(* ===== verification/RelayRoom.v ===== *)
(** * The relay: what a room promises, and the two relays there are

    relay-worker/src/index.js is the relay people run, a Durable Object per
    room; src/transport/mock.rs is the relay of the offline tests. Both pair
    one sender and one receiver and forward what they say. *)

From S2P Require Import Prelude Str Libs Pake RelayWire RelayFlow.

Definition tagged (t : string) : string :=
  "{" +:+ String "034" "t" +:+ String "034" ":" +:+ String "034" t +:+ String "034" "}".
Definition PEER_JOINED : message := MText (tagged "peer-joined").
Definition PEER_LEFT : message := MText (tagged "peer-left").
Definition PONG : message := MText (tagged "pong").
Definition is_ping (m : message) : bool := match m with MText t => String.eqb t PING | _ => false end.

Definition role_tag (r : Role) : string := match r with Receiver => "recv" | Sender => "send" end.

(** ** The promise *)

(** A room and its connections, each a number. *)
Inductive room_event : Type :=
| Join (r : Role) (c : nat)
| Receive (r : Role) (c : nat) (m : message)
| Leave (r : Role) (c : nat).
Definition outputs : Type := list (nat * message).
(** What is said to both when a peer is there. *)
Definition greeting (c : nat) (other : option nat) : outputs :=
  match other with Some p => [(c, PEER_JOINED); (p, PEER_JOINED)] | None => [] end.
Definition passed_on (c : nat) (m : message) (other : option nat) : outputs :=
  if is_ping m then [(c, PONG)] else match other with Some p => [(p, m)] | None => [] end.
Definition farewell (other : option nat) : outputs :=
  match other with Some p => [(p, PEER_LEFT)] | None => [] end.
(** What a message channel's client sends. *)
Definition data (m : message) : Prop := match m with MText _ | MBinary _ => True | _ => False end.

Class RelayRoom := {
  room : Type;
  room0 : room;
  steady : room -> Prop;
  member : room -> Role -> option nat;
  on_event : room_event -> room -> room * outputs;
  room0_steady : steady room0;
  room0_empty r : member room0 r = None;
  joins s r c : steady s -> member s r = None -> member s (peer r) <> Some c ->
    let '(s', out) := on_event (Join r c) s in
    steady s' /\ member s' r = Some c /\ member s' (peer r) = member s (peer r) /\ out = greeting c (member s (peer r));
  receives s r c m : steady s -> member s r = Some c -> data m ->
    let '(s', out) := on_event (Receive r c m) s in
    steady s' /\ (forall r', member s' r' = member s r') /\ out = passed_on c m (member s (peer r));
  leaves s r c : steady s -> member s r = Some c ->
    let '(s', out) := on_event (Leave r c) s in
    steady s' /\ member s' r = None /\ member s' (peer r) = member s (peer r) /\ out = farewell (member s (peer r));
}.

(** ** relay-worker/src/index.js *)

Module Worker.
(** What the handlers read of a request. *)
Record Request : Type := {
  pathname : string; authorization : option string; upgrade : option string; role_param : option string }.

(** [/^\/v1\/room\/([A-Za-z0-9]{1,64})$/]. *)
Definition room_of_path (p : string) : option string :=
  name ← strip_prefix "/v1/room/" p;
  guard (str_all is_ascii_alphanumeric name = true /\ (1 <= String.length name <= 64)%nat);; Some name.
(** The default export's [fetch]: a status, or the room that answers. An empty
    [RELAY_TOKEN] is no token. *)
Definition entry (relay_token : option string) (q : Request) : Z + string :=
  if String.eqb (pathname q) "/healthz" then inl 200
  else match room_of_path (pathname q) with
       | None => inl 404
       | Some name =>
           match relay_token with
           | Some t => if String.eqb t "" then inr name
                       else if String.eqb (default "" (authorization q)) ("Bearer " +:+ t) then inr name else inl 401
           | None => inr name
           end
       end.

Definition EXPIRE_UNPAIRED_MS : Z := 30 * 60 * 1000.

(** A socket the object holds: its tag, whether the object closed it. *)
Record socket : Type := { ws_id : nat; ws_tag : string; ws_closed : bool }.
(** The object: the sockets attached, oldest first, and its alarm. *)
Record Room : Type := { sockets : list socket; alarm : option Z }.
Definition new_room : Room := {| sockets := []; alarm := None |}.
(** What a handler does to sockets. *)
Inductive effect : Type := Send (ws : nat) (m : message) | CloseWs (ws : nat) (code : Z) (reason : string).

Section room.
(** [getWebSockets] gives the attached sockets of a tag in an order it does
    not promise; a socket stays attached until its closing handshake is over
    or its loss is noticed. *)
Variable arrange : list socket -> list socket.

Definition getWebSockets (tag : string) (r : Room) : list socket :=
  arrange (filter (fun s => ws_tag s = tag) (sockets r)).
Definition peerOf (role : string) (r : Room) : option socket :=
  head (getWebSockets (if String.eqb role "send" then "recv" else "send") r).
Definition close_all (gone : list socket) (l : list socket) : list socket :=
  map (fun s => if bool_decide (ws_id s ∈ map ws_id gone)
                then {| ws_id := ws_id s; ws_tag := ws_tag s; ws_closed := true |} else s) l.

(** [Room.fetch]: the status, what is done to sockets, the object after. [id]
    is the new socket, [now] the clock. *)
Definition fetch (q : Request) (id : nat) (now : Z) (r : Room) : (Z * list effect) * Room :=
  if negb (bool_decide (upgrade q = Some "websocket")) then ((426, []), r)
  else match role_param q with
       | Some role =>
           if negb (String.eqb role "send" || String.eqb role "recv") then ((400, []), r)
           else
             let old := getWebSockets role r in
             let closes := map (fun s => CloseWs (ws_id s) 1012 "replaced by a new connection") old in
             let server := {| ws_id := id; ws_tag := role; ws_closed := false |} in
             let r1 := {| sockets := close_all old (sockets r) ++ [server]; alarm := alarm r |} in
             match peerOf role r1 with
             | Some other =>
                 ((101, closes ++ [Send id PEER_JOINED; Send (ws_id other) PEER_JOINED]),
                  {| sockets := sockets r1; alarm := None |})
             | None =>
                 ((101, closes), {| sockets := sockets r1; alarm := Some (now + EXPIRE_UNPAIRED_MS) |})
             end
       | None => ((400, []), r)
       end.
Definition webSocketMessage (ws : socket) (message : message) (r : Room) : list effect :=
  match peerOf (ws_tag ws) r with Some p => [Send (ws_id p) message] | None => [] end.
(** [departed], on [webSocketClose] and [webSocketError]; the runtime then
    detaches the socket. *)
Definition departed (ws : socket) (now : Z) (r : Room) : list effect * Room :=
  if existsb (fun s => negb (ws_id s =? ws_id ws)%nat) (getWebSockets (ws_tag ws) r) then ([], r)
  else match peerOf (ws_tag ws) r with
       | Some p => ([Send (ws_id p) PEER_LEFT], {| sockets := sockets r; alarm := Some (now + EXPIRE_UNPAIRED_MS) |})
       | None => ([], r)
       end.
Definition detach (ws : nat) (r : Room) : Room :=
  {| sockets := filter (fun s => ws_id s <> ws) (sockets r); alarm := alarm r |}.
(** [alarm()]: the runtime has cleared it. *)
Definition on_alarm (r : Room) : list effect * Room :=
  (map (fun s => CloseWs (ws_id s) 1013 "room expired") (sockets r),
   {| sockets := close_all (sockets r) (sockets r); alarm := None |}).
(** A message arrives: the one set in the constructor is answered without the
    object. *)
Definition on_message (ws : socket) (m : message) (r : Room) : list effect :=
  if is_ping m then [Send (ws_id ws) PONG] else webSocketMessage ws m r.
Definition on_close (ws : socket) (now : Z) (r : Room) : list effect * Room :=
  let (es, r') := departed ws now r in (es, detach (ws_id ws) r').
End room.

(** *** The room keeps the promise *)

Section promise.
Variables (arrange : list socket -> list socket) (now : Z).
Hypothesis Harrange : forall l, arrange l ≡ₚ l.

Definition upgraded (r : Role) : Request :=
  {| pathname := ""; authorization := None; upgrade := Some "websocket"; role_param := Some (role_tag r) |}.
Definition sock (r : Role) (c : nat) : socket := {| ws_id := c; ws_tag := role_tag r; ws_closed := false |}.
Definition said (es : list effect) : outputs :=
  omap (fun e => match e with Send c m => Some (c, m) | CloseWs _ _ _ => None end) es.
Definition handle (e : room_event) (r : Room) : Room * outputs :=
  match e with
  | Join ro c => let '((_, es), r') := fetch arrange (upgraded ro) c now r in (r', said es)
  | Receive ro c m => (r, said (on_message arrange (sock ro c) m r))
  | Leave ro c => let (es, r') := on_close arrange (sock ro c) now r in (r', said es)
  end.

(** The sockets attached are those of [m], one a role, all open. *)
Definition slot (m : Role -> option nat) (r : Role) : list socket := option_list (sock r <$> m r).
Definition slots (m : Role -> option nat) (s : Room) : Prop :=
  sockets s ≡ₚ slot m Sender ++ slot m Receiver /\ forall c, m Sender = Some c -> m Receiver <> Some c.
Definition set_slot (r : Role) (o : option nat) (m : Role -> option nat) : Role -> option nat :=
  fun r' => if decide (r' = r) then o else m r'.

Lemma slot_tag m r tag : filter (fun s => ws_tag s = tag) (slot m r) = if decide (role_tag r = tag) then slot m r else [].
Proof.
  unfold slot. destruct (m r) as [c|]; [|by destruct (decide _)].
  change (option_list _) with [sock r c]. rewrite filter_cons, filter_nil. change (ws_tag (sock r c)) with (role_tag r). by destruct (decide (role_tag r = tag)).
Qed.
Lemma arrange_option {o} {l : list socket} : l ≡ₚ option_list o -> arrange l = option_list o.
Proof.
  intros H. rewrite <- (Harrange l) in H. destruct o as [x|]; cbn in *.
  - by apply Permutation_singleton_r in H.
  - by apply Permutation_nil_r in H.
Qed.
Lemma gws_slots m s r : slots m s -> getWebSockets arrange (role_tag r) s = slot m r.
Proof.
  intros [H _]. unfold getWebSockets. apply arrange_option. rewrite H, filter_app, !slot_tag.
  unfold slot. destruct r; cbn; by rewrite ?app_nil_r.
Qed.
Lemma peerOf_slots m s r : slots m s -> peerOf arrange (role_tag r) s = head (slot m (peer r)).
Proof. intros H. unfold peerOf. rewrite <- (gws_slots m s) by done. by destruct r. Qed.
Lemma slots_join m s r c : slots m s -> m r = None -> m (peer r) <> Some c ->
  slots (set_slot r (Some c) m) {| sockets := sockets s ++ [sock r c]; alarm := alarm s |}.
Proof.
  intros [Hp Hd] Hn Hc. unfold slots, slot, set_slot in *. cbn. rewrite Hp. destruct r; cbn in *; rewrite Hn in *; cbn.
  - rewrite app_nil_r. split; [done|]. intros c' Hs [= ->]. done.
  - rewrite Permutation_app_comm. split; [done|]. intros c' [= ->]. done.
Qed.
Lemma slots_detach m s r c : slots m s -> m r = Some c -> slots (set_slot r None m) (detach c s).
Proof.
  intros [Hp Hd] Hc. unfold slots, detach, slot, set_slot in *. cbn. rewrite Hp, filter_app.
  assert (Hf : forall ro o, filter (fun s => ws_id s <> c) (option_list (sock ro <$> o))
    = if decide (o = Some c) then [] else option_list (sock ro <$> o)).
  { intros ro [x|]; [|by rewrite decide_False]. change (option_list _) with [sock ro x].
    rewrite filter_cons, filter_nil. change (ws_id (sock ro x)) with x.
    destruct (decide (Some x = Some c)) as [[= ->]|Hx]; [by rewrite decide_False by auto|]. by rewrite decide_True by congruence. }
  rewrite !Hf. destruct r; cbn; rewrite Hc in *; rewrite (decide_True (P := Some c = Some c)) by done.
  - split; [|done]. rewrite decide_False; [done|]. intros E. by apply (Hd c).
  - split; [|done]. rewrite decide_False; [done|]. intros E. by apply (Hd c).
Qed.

++++

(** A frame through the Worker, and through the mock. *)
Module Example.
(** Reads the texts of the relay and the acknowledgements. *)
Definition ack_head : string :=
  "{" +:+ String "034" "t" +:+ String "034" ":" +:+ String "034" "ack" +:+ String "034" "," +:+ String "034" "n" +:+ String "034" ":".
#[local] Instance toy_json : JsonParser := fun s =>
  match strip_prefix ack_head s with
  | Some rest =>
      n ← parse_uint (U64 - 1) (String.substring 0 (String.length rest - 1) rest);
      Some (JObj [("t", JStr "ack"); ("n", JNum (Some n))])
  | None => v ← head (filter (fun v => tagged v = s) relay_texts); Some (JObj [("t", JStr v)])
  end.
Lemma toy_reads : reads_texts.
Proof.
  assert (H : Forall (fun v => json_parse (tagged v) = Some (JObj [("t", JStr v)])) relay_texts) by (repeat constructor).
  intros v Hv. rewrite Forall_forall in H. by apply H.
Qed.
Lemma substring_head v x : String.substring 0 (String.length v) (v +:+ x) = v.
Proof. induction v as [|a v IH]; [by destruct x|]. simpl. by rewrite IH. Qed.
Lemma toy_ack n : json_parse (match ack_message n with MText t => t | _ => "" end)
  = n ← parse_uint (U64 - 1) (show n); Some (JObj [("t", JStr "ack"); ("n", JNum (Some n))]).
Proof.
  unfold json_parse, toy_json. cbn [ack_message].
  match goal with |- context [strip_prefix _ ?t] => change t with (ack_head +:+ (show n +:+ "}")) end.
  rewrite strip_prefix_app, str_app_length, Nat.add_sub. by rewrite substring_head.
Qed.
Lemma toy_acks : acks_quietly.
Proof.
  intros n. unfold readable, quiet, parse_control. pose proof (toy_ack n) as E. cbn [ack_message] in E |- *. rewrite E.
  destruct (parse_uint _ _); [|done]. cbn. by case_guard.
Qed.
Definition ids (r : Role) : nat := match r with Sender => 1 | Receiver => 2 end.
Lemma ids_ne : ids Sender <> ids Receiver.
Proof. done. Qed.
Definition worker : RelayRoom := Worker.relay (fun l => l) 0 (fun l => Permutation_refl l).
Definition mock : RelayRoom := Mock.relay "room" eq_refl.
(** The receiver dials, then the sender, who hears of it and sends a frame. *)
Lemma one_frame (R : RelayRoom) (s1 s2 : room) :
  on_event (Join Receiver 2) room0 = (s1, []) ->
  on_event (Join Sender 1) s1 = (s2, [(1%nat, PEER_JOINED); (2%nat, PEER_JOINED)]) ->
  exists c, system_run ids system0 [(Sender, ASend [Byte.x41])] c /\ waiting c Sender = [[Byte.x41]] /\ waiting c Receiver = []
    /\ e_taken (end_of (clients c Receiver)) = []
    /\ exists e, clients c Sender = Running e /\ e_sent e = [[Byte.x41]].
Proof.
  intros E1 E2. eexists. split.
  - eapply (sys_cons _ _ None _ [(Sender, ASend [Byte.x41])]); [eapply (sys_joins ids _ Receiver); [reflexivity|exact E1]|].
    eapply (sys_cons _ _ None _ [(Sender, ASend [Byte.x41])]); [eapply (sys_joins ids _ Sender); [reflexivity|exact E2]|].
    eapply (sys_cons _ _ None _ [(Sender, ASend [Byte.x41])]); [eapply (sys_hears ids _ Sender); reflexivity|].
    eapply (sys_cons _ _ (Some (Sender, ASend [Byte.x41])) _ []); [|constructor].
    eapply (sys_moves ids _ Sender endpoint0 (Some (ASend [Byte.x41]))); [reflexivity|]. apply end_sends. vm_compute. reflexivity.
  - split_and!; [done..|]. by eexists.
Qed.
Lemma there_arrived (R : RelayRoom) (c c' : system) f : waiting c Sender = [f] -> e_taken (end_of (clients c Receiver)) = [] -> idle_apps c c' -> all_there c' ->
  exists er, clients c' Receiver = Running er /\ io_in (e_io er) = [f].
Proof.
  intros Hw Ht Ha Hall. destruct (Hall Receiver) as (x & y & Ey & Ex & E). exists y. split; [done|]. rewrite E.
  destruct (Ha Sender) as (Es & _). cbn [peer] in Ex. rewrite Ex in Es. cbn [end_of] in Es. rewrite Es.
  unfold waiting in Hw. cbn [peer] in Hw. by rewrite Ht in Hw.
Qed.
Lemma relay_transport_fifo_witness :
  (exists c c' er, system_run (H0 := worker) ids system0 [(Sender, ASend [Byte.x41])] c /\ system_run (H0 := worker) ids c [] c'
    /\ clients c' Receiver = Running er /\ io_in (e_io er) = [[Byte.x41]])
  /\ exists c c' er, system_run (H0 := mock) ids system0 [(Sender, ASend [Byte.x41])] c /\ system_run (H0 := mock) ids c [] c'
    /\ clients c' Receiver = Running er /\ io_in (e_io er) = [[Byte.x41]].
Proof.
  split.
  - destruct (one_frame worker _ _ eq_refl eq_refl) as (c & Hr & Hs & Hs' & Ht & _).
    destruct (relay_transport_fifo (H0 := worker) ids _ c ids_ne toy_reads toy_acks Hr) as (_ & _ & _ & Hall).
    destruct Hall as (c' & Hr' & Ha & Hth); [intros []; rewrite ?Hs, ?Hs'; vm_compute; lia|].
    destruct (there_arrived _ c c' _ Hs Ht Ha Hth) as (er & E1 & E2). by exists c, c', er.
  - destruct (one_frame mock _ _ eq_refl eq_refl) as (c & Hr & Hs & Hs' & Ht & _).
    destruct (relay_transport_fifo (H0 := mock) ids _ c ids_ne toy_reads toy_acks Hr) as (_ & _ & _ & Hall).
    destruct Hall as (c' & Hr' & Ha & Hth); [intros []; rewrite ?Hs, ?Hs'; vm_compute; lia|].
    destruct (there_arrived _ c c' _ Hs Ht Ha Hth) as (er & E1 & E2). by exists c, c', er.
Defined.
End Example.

++++

Requirement:
Extract from the records above the lines from the one containing "arrange (filter (fun" to the one containing "Some role =>", both lines included, exactly as they appear and with nothing else.

Result for this exercise:
  arrange (filter (fun s => ws_tag s = tag) (sockets r)).
Definition peerOf (role : string) (r : Room) : option socket :=
  head (getWebSockets (if String.eqb role "send" then "recv" else "send") r).
Definition close_all (gone : list socket) (l : list socket) : list socket :=
  map (fun s => if bool_decide (ws_id s ∈ map ws_id gone)
                then {| ws_id := ws_id s; ws_tag := ws_tag s; ws_closed := true |} else s) l.

(** [Room.fetch]: the status, what is done to sockets, the object after. [id]
    is the new socket, [now] the clock. *)
Definition fetch (q : Request) (id : nat) (now : Z) (r : Room) : (Z * list effect) * Room :=
  if negb (bool_decide (upgrade q = Some "websocket")) then ((426, []), r)
  else match role_param q with
       | Some role =>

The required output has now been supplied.